**THE PROBLEM**
Of all the entries below, only the lines from the one with "(scanState cfg reg" up to and including the one with "a ++ metaQueries b)%list)." are to be duplicated exactly.

(Dataset records)
..........

(** * Further properties of the module *)

(** ** Short identifiers of resource paths *)

Lemma split_nonempty (sep : ascii) (s : string) : split sep s <> [].
Proof.
  destruct s as [|c rest]; simpl; [discriminate|].
  destruct (Ascii.eqb c sep); [discriminate|].
  destruct (split sep rest); discriminate.
Qed.

(** Splitting a text at a separator splits what precedes it and what follows
    it independently. *)
Lemma split_app_sep (sep : ascii) (pre t : string) :
  split sep (pre ++ String sep t)%string = split sep pre ++ split sep t.
Proof.
  induction pre as [|c pre IH]; simpl.
  - now rewrite Ascii.eqb_refl.
  - rewrite IH. destruct (Ascii.eqb c sep); [reflexivity|].
    pose proof (split_nonempty sep pre) as Hne.
    destruct (split sep pre) as [|seg segs]; [now destruct Hne | reflexivity].
Qed.

Lemma split_without_sep (sep : ascii) (t : string) :
  has_char sep t = false -> split sep t = [t].
Proof.
  induction t as [|c t IH]; simpl; [reflexivity|].
  intros H. apply orb_false_iff in H as [Hc Ht].
  rewrite Hc, (IH Ht). reflexivity.
Qed.

Lemma pop_split_path (sep : ascii) (pre t : string) :
  has_char sep t = false -> pop (split sep (pre ++ String sep t)%string) = Some t.
Proof.
  intros Ht. rewrite split_app_sep, (split_without_sep _ _ Ht). apply pop_snoc.
Qed.

Lemma path_not_empty (pre t : string) (sep : ascii) :
  ((pre ++ String sep t)%string =? "")%string = false.
Proof. now destruct pre. Qed.

(** X1.  For a resource path [prefix/t] whose last segment [t] has no slash,
    whatever the prefix, [shortAppId] and [shortSiteName] return [t]. *)
Theorem short_id_of_path (pre t : string) (d u : string) (ty a : option string)
    (Hsegment : has_char slash t = false) :
  shortAppId (Some {| appId := Some (pre ++ String slash t)%string; appDisplayName := d |})
  = Normal (Some t) /\
  shortSiteName (Some {| name := Some (pre ++ String slash t)%string; defaultUrl := u;
                         type := ty; siteAppId := a |})
  = Normal (Some t).
Proof.
  unfold shortAppId, shortSiteName.
  cbn [chain_appId chain_name appId name truthy read_appId read_name].
  rewrite path_not_empty. cbn [negb JS.bind call_split].
  now rewrite (pop_split_path slash pre t Hsegment).
Qed.

Lemma short_id_of_path_witness :
  shortAppId (Some {| appId := Some "projects/p1/apps/abc"; appDisplayName := "Shop" |})
  = Normal (Some "abc") /\
  shortSiteName (Some {| name := Some "projects/p1/sites/abc"; defaultUrl := "u";
                         type := None; siteAppId := None |})
  = Normal (Some "abc").
Proof.
  exact (@short_id_of_path "projects/p1/apps" "abc" "Shop" "u" None None eq_refl).
Defined.
(** X11.  For a package counted as depending on Angular with a
    compatible version, the note is one of three: the current version is
    compatible; else a newer [latest] lies outside the compatible
    versions; else an upgrade within the target is possible.  The note
    [Up to date] of that branch is never produced, and the note is never
    empty. *)
Theorem formal_note_is_one_of_three entry i w meta :
  viewMeta reg (entryName entry) = Some meta ->
  let currentClean := stripRange (entryCurrent entry) in
  let st := fst (scanVersions cfg reg depEntries i (entryName entry)
                   currentClean (packageVersions cfg meta) w) in
  hasAngularPeerDep st = true ->
  compatVersions st <> [] ->
  map note (pushed w (snd (processPackage cfg reg depEntries entry i w)))
  = [Some (if includesStr currentClean (compatVersions st)
           then "Current version is compatible"
           else if (truthy (metaVersion meta)
                    && negb (strictEq (latestCompatOf st) (metaVersion meta)))%bool
           then "Newer latest likely needs different Angular peer or is prerelease"
           else "Upgradable within Angular " ++ showPos (angularMajor cfg))].
Proof.
  intros Hmeta currentClean st. subst st.
  destruct (scanVersions_spec cfg reg depEntries i (entryName entry)
              currentClean (packageVersions cfg meta) w) as [Hs _].
  rewrite Hs. clear Hs.
  set (st := scanState cfg reg (entryName entry) currentClean
               (packageVersions cfg meta)).
  intros Hpeer Hne.
  rewrite processPackage_pushed. unfold recordFor. rewrite Hmeta.
  fold currentClean. fold st.
  unfold successRecord. cbn [map note]. fold currentClean.
  unfold noteDisplay. rewrite Hpeer.
  destruct (compatVersions st) as [|lc rest] eqn:Hc; [congruence|].
  assert (Hlc : latestCompatOf st = Some lc).
  { rewrite latestCompatOf_first, Hc. reflexivity. }
  assert (Tlc : truthyStr lc = true).
  { apply (compatVersions_truthy cfg reg (entryName entry) currentClean meta).
    fold st. rewrite Hc. left. reflexivity. }
  rewrite Hlc. cbn [truthy]. rewrite Tlc. cbn [negb].
  destruct (includesStr currentClean (lc :: rest)) eqn:Hin; [reflexivity|].
  assert (Hneq : strictEq (Some lc) (Some currentClean) = false).
  { cbn [strictEq]. destruct (String.eqb lc currentClean) eqn:He; auto.
    apply String.eqb_eq in He. subst lc.
    unfold includesStr in Hin. simpl in Hin.
    rewrite String.eqb_refl in Hin. discriminate. }
  rewrite Hneq. cbn [negb].
  rewrite (strictEq_sym (metaVersion meta) (Some lc)).
  destruct (strictEq (Some lc) (metaVersion meta)), (truthy (metaVersion meta));
    reflexivity.
Qed.

(** The package is on the list of packages taken to be compatible. *)
Lemma heuristic_known_runs_nothing n latestV versions i w :
  existsb (fun pkg => startsWith pkg n) angularCompatiblePackages = true ->
  checkAngularCompatibility cfg reg depEntries n latestV versions i w
  = ({| isCompatible := true; reason := "Known Angular-compatible package" |},
     w).
Proof.
  intros H. unfold checkAngularCompatibility. rewrite H. reflexivity.
Qed.

(** X12.  The heuristic check finds a package not compatible in two
    cases only, and never for a name that starts with a name of the
    known list: its keyword query is rejected; or a keyword or the
    description mentions Angular while [latest] does not parse or the
    package has no version left after filtering.  The utility keywords
    and the [@types/] prefix change the reason, not the verdict. *)
Theorem heuristic_incompatible_iff n latestV versions i w :
  let info := fst (checkAngularCompatibility cfg reg depEntries n latestV
                     versions i w) in
  isCompatible info = false <->
  existsb (fun pkg => startsWith pkg n) angularCompatiblePackages = false /\
  (viewInfo reg n = None \/
   exists packageInfo,
     viewInfo reg n = Some packageInfo /\
     (someKeyword angularKeywords
        (match infoKeywords packageInfo with Some ks => ks | None => [] end)
      || existsb (fun ng => includes ng
                    (toLowerCase (orEmpty (infoDescription packageInfo))))
                 angularKeywords)%bool = true /\
     ((match latestV with Some l => parse l | None => None end) = None \/
      versions = [])).
Proof.
  intros info. subst info.
  destruct (checkAngularCompatibility_spec cfg reg depEntries n latestV
              versions i w) as [Hi _].
  rewrite Hi. clear Hi.
  unfold heuristicInfo, checkAngularCompatibility.
  destruct (existsb (fun pkg => startsWith pkg n) angularCompatiblePackages).
  - simpl. split; [discriminate | intros [H _]; discriminate].
  - unfold execInfo. rewrite !bind_run. cbn [fst snd modify ret].
    destruct (viewInfo reg n) as [packageInfo|].
    + set (related := (someKeyword angularKeywords _ || existsb _ _)%bool).
      destruct related eqn:Hr.
      * destruct (match latestV with Some l => parse l | None => None end)
          as [sv|] eqn:Hp.
        -- assert (Hv : (0 <? List.length (sliceTo 5 versions))%nat
                        = negb (match versions with [] => true | _ => false end)).
           { destruct versions; reflexivity. }
           rewrite Hv. destruct versions as [|v vs]; simpl.
           ++ split; [intros _|reflexivity].
              split; [reflexivity|]. right. exists packageInfo.
              repeat split; auto.
           ++ split; [discriminate|].
              intros [_ [H|(pi & Hpi & _ & [H|H])]]; discriminate.
        -- simpl. split; [intros _|reflexivity].
           split; [reflexivity|]. right. exists packageInfo.
           repeat split; auto.
      * split.
        -- intros H. exfalso.
           destruct (someKeyword utilityKeywords _ || startsWith "@types/" n)%bool;
             simpl in H; discriminate.
        -- intros [_ [H|(pi & Hpi & Hrel & _)]]; [discriminate|].
           inversion Hpi; subst pi. unfold related in Hr. congruence.
    + simpl. split; [intros _|reflexivity]. split; [reflexivity | left; reflexivity].
Qed.

(** X13.  Processing a package starts with its metadata query; when that
    is rejected it runs no other command; otherwise it runs peer queries
    for versions of the package, and the keyword query only when the
    package is not counted as depending on Angular and its name is not
    on the known list: at most two commands more than the package has
    valid versions. *)
Theorem commands_of_a_package entry i w :
  let n := entryName entry in
  let cmds := issued w (snd (processPackage cfg reg depEntries entry i w)) in
  hd_error cmds = Some (NpmView n) /\
  metaQueries cmds = [n] /\
  match viewMeta reg n with
  | None => cmds = [NpmView n]
  | Some meta =>
      List.length cmds <= 2 + List.length (packageVersions cfg meta) /\
      (In (NpmViewInfo n) cmds <->
       hasAngularPeerDep
         (scanState cfg reg n (stripRange (entryCurrent entry))
            (packageVersions cfg meta)) = false /\
       existsb (fun pkg => startsWith pkg n) angularCompatiblePackages = false)
  end.
Proof.
  intros n cmds. subst cmds.
  destruct (processPackage_spec cfg reg depEntries entry i w) as [_ Hl _ _].
  rewrite (issued_app _ _ _ Hl). unfold commandsFor. fold n.
  assert (Hmq : forall vs, metaQueries (map (NpmViewPeerDeps n) vs) = []).
  { induction vs; simpl; auto. }
  assert (Hma : forall a b, metaQueries (a ++ b)
                            = (metaQueries a ++ metaQueries b)%list).
  { induction a as [|c a IH]; intros b; simpl; auto.
    destruct c; simpl; rewrite ?IH; reflexivity. }
  assert (Hni : forall vs, ~ In (NpmViewInfo n) (map (NpmViewPeerDeps n) vs)).
  { induction vs; simpl; [intros [] |]. intros [H|H]; [discriminate | auto]. }
  destruct (viewMeta reg n) as [meta|]; [|auto].
  set (cc := stripRange (entryCurrent entry)).
  set (st := scanState cfg reg n cc (packageVersions cfg meta)).
  split; [reflexivity|]. split.
  - cbn [metaQueries]. rewrite Hma, Hmq.
    unfold heuristicQueries.
    destruct (negb (hasAngularPeerDep st)); [|reflexivity].
    destruct (existsb (fun pkg => startsWith pkg n)
                      angularCompatiblePackages); reflexivity.
  - split.
    + cbn [List.length]. rewrite length_app, length_map.
      destruct (scanProbed_prefix cfg reg n cc (packageVersions cfg meta))
        as (rest & Hr).
      assert (Hlen : List.length (scanProbed cfg reg n cc (packageVersions cfg meta))
                     <= List.length (packageVersions cfg meta)).
      { assert (He : List.length (packageVersions cfg meta)
                     = List.length (scanProbed cfg reg n cc
                                      (packageVersions cfg meta) ++ rest)%list)
          by (f_equal; exact Hr).
        rewrite He, length_app. lia. }
      assert (Hh : List.length (if negb (hasAngularPeerDep st)
                                then heuristicQueries n else []) <= 1).
      { unfold heuristicQueries.
        destruct (negb (hasAngularPeerDep st)); [|simpl; lia].
        destruct (existsb (fun pkg => startsWith pkg n)
                          angularCompatiblePackages); simpl; lia. }
      lia.
    + unfold heuristicQueries. split.
      * intros [H|H]; [discriminate|].
        apply in_app_or in H. destruct H as [H|H]; [elim (Hni _ H)|].
        destruct (hasAngularPeerDep st); cbn [negb In] in H; [contradiction|].
        destruct (existsb (fun pkg => startsWith pkg n)
                          angularCompatiblePackages);
          cbn [In] in H; [contradiction | auto].
      * intros [Hp Hk]. right. apply in_or_app. right.
        rewrite Hp, Hk. left. reflexivity.
Qed.
End RecordFacts.

(* ------------------------------------------------------------------ *)
(** ** More on [run] *)

Section RunFacts.
Context {semver : Semver}.
Variable localeCompare : string -> string -> comparison.
Variable cfg : Config.
Variable reg : Registry.
Variable depEntries : list DepEntry.

Lemma metaQueries_app a b :
  metaQueries (a ++ b) = (metaQueries a ++ metaQueries b)%list.
Proof.
  induction a as [|c a IH]; simpl; auto.
  destruct c; simpl; rewrite ?IH; reflexivity.
Qed.

Lemma metaQueries_commandsFor entry :
  metaQueries (commandsFor cfg reg entry) = [entryName entry].
Proof.
  unfold commandsFor. cbn [metaQueries].
  destruct (viewMeta reg (entryName entry)) as [meta|]; [|reflexivity].
  rewrite metaQueries_app.
  assert (Hmq : forall vs,
            metaQueries (map (NpmViewPeerDeps (entryName entry)) vs) = []).
  { induction vs; simpl; auto. }
  rewrite Hmq. unfold heuristicQueries.
  destruct (negb (hasAngularPeerDep _)); [|reflexivity].
  destruct (existsb (fun pkg => startsWith pkg (entryName entry))
                    angularCompatiblePackages); reflexivity.
Qed.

..........

**RESULT FOR THIS EXERCISE**
         (scanState cfg reg n (stripRange (entryCurrent entry))
            (packageVersions cfg meta)) = false /\
       existsb (fun pkg => startsWith pkg n) angularCompatiblePackages = false)
  end.
Proof.
  intros n cmds. subst cmds.
  destruct (processPackage_spec cfg reg depEntries entry i w) as [_ Hl _ _].
  rewrite (issued_app _ _ _ Hl). unfold commandsFor. fold n.
  assert (Hmq : forall vs, metaQueries (map (NpmViewPeerDeps n) vs) = []).
  { induction vs; simpl; auto. }
  assert (Hma : forall a b, metaQueries (a ++ b)
                            = (metaQueries a ++ metaQueries b)%list).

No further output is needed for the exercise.